Pro bono representation is also an important part of Louis’s practice. In 2004, he represented a group of gay and lesbian service members in one of the first challenges to the constitutionality of the military’s “Don’t Ask, Don’t Tell” policy, in association with the Servicemembers Legal Defense Network. Through the Volunteer Lawyers for the Arts, he has represented an artist whose artwork was damaged on loan to a museum, a disability rights author and advocate in a copyright dispute with her publisher, and a prominent literary journal in a copyright dispute with an electronic database service. He has also represented local Boston schools, employees in unemployment insurance claims and appeals, public housing tenants facing eviction, and public advocacy groups submitting amicus briefs on criminal defense and electronic privacy issues.
Louis is a Lecturer on Law at the Harvard Law School, where he teaches a course on patent trial advocacy. He has also been a guest lecturer at the Harvard Law School on the topics of discovery and civil procedure, and at the Harvard Business School and the Tuck School of Business at Dartmouth on the topics of intellectual property, non-disclosure agreements, and non-competition agreements.

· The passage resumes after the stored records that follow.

(** The gate never closes for good: in every reachable state whose table is
    empty (all replies in, or swept) the worker can send, and a turn in which the
    kernel accepts the first datagram and no rate is set does send one. *)
Theorem closed_loop_never_stalls cfg entries es rand_id rand_idx q now st s out e :
  from_pairs entries = Done (wire_pool cfg) ->
  Forall (fun e => Z.of_nat (length (as_bytes e.1)) <= 494) entries ->
  1 <= max_outstanding cfg -> in_u 16 rand_id -> 0 <= rand_idx -> counters_in_range st ->
  Forall env_ok es -> cl_run cfg es (cl_init rand_id rand_idx q now st) = Done (s, out) ->
  occupied (slots s) = 0 -> env_ok e -> qps (update_rate cfg e s) = 0 ->
  at_res (e_tries e 0%nat) = SendOk ->
  exists s' d ds, cl_turn cfg e s = Done (s', d :: ds) /\ is_query entries d.
Proof.
  intros Hp Hn Hm Hid Hix Hst Hes Hr Ho He Hq Ha.
  destruct (cl_run_inv cfg entries Hp Hn (unresolved st) es (cl_init rand_id rand_idx q now st) Hes)
    as (s0 & out0 & Hr0 & Hi & _ & _); [by apply cl_init_inv|].
  rewrite Hr in Hr0. inversion Hr0; subst s0 out0; clear Hr0.
  destruct (update_rate_inv cfg (unresolved st) e s Hi) as [Hi1 Hl1]. unfold cl_turn.
  assert (Hout : outstanding (update_rate cfg e s) = outstanding s)
    by (unfold update_rate; by case_if).
  set (s1 := update_rate cfg e s) in *.
  pose proof (inv_leak _ _ _ Hi) as Hl. unfold leak in Hl.
  assert (Hlt : outstanding s1 < max_outstanding cfg) by lia.
  destruct (Z.to_nat (max_outstanding cfg - outstanding s1)) as [|fuel] eqn:Ef; [lia|].
  cbn [send_fill]. replace (_ <? _) with true by (symmetry; bool_to_prop; lia).
  destruct (send_one_inv cfg entries Hp Hn (unresolved st) (e_tries e 0%nat) s1 Hi1 Hlt)
    as (s2 & d & more & Hs & Hi2 & _ & _ & Hd). rewrite Hs. cbn [mbind outcome_bind].
  assert (exists dg, d = Some dg /\ more = true) as (dg & -> & ->).
  { unfold send_one in Hs. rewrite Hq, Ha in Hs. cbn [Z.gtb Z.compare andb] in Hs.
    destruct (write_with_index _ _ _ _) as [[buf n]|]; [|done]. cbn [mbind outcome_bind] in Hs.
    inversion Hs; subst. by eexists. }
  destruct (send_fill_inv cfg entries Hp Hn (unresolved st) fuel (fun n => e_tries e (S n)) s2 Hi2)
    as (s3 & ds & -> & _). cbn [mbind outcome_bind option_list app].
  eexists _, dg, ds. split; [done|]. by inversion Hd.
Qed.

(** A query whose id comes round again before its slot is freed is counted
    twice in [outstanding] and can leave it only once: sending over an occupied
    slot adds one to the surplus of [outstanding] over the table, and no later turn
    (reply, late reply or sweep) ever takes a unit of that surplus back. *)
Theorem closed_loop_leak cfg entries base s :
  from_pairs entries = Done (wire_pool cfg) ->
  Forall (fun e => Z.of_nat (length (as_bytes e.1)) <= 494) entries ->
  cl_inv cfg base s ->
  (forall a s' d, send_one cfg a s = Done (s', Some d, true) ->
     leak s' = leak s + occ (slot (slots s) (next_id s))) /\
  (forall es s' out, Forall env_ok es -> cl_run cfg es s = Done (s', out) -> leak s <= leak s').
Proof.
  intros Hp Hn Hi. split.
  - intros a s' d Hs. unfold send_one in Hs. case_if_in Hs; [done|].
    destruct (write_with_index _ _ _ _) as [[buf n]|]; [|done]. cbn [mbind outcome_bind] in Hs.
    destruct (at_res a); try done. inversion Hs; subst. unfold leak. cbn [slots outstanding].
    unfold shared_insert. destruct Hi as [Hsl Hid _ _ _ _ _ _].
    rewrite occupied_store by by apply id_in_table.
    assert (occ (Z.max (at_send a) 1) = 1) by (unfold occ; ifs_lia). lia.
  - intros es s' out Hes Hr. destruct (cl_run_inv cfg entries Hp Hn base es s Hes Hi)
      as (s0 & out0 & Hr0 & _ & Hl & _). rewrite Hr in Hr0. by inversion Hr0; subst.
Qed.
(* ===== verification/UdpUnified.v ===== *)
(** * The single-thread UDP worker with the hashed table

    Models [unified_udp_worker] of [src/transport/udp.rs] (the single-thread loop
    the two-thread paths superseded): send when the rate and the gate allow, wait
    with [poll] or a spin that reads one datagram, drain, sweep, and at the end of
    the run count what is left in the table as lost.

    The comment of the code promises [sent == completed + lost].  The theorem: it
    holds at the end of every run, for every behaviour of the kernel and of the
    clock, as long as the table has fewer slots than there are ids (that is, for
    [max_outstanding] up to 32768), because then an id never comes round while its
    own query is still in the table. *)

From Stdlib Require Import ZArith Lia Bool String.
From stdpp Require Import base numbers option list.
From S2P Require Import Prelude Float64 RustStr Dns Query Stats InFlight.

Open Scope Z_scope.

Module Unified.

Definition RECV_BATCH : Z := 64.
Definition TIMEOUT_CHECK_INTERVAL : Z := 10000000.

Inductive send_result : Set := SendOk | WouldBlock | SendFailed.

(** What the kernel and the clock answer in one turn. *)
Record env : Set := mkEnv {
  u_qps : Z;
  u_now : Z;                       (* the clock at the top of the turn *)
  u_send_ns : Z;
  u_res : send_result;
  u_spin : option (list Z * Z);    (* the datagram the spin read, and when *)
  u_recv : list (list Z);          (* the datagrams of recvmmsg, none when n <= 0 *)
  u_recv_ns : Z;
  u_sweep_ns : Z
}.

Section Worker.
Context {H : Type} `{HdrHistogram H}.

Record state : Type := mkState {
  in_flight : list (Z * Z);
  local_inflight : Z;
  global_in_flight : Z;
  next_id : Z;
  tmpl_idx : Z;
  last_qps : Z;
  send_interval : Z;
  next_send : Z;
  last_timeout_check : Z;
  single_buf : list Z;
  stats : StatsCollector H
}.
(** The reply of the query whose transmit stamp is [tx_ts]. *)
Definition await_reply (reply_ms : Z) (e : env) (tx_ts : Z) (s : state) : control * state :=
  if poll_reply reply_ms e (errq s) (rxq s) then
    match recv_with_timestamp e (rxq s) with
    | None => (Blocked, s)
    | Some (r, rxq') =>
        let rtts := match r with
                    | Some (rx_ts, _) => if rx_ts >? tx_ts then rtts_ns s ++ [rx_ts - tx_ts] else rtts_ns s
                    | None => rtts_ns s
                    end in
        (Continue, mkState (id s) (query_source s) (draws s) (errq s) rxq' rtts
                           (tx_missing s) (no_reply s) (sent_total s))
    end
  else (Continue, mkState (id s) (query_source s) (draws s) (errq s) (rxq s) (rtts_ns s)
                          (tx_missing s) (no_reply s + 1) (sent_total s)).

(** The body of the loop; the result also has the query handed to [send]. *)
Definition turn (reply_ms : Z) (e : env) (s : state) : outcome (control * state * list Z) :=
  if e_deadline e then Done (Break, s, [])
  else
    '(entry, src, r) ← next (query_source s) (draws s);
    let q := build_query (id s) (name entry) (qtype entry) in
    let id' := wadd 16 (id s) 1 in
    let rxq' := rxq s ++ e_arrived e in
    if negb (e_send e) then
      Done (Continue, mkState id' src r (errq s) rxq' (rtts_ns s) (tx_missing s) (no_reply s) (sent_total s), q)
    else
      let '(tx, errq') := wait_tx (e_polls e) (errq s) in
      let errq' := errq' ++ e_stamps e in
      match tx with
      | None =>
          Done (Continue, mkState id' src r errq' rxq' (rtts_ns s) (tx_missing s + 1) (no_reply s) (sent_total s + 1), q)
      | Some tx_ts =>
          Done (await_reply reply_ms e tx_ts
                  (mkState id' src r errq' rxq' (rtts_ns s) (tx_missing s) (no_reply s) (sent_total s + 1)), q)
      end.

(** The loop over [0..count], an [env] per iteration. *)
Fixpoint run (reply_ms : Z) (es : list env) (s : state) : outcome (control * state) :=
  match es with
  | [] => Done (Continue, s)
  | e :: es' =>
      '(c, s, _) ← turn reply_ms e s;
      match c with
      | Continue => run reply_ms es' s
      | Break | Blocked => Done (c, s)
      end
  end.

(** ** The report *)

Record WireLatencyResult : Type := mkResult {
  samples : Z; hw : bool; min_us : f64; p50_us : f64; p95_us : f64; p99_us : f64; max_us : f64
}.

Louis received his B.A. in English from Yale University in 2000, and his J.D. from Harvard Law School in 2003. Following law school, Louis clerked for the Honorable Robert J. Cordy of the Massachusetts Supreme Judicial Court, and for the Honorable Richard Linn of the United States Court of Appeals for the Federal Circuit.
Laura Booth, Director
With over two decades of work dedicated to advocacy for low-income residents in the Boston area, Laura Booth brings expertise in public policy, program design and civic engagement, honed in her positions at the Cambridge Economic Opportunity Committee, the office of former State Senator Anthony Galluccio, Women’s Lunch Place, Heading Home, Inc., and a host of volunteer and community affiliations. Laura has long held working alliances with Greater Boston providers of community-based legal services to ensure that individuals are accorded access to legal resources and, in this, a voice in their own circumstances.
Since the late 1970’s, Laura has participated in a variety of progressive organizing initiatives at community, regional and national levels including establishing women’s international peace camps, protesting strip mining, advocating for incarcerated individuals and their families, securing rights for immigrants and promoting LGBTQ rights, among others. She also joined with disabilities activists nationwide to call on congressional leaders to pass the Americans with Disabilities Act.
An important quality that characterizes Laura’s work is her consistent focus toward gaining social and economic justice by increasing community participation through access and education. To this end, she has organized regular forums to provide community members opportunities to interact directly with elected city and state officials so that they can impact decisions and programs directly affecting them.
Laura completed post-graduate studies in the Women in Politics and Public Policy Program at the University of Massachusetts and earned a Master’s Degree in Public Policy from Tufts University’s Department of Urban and Environmental Policy and Planning.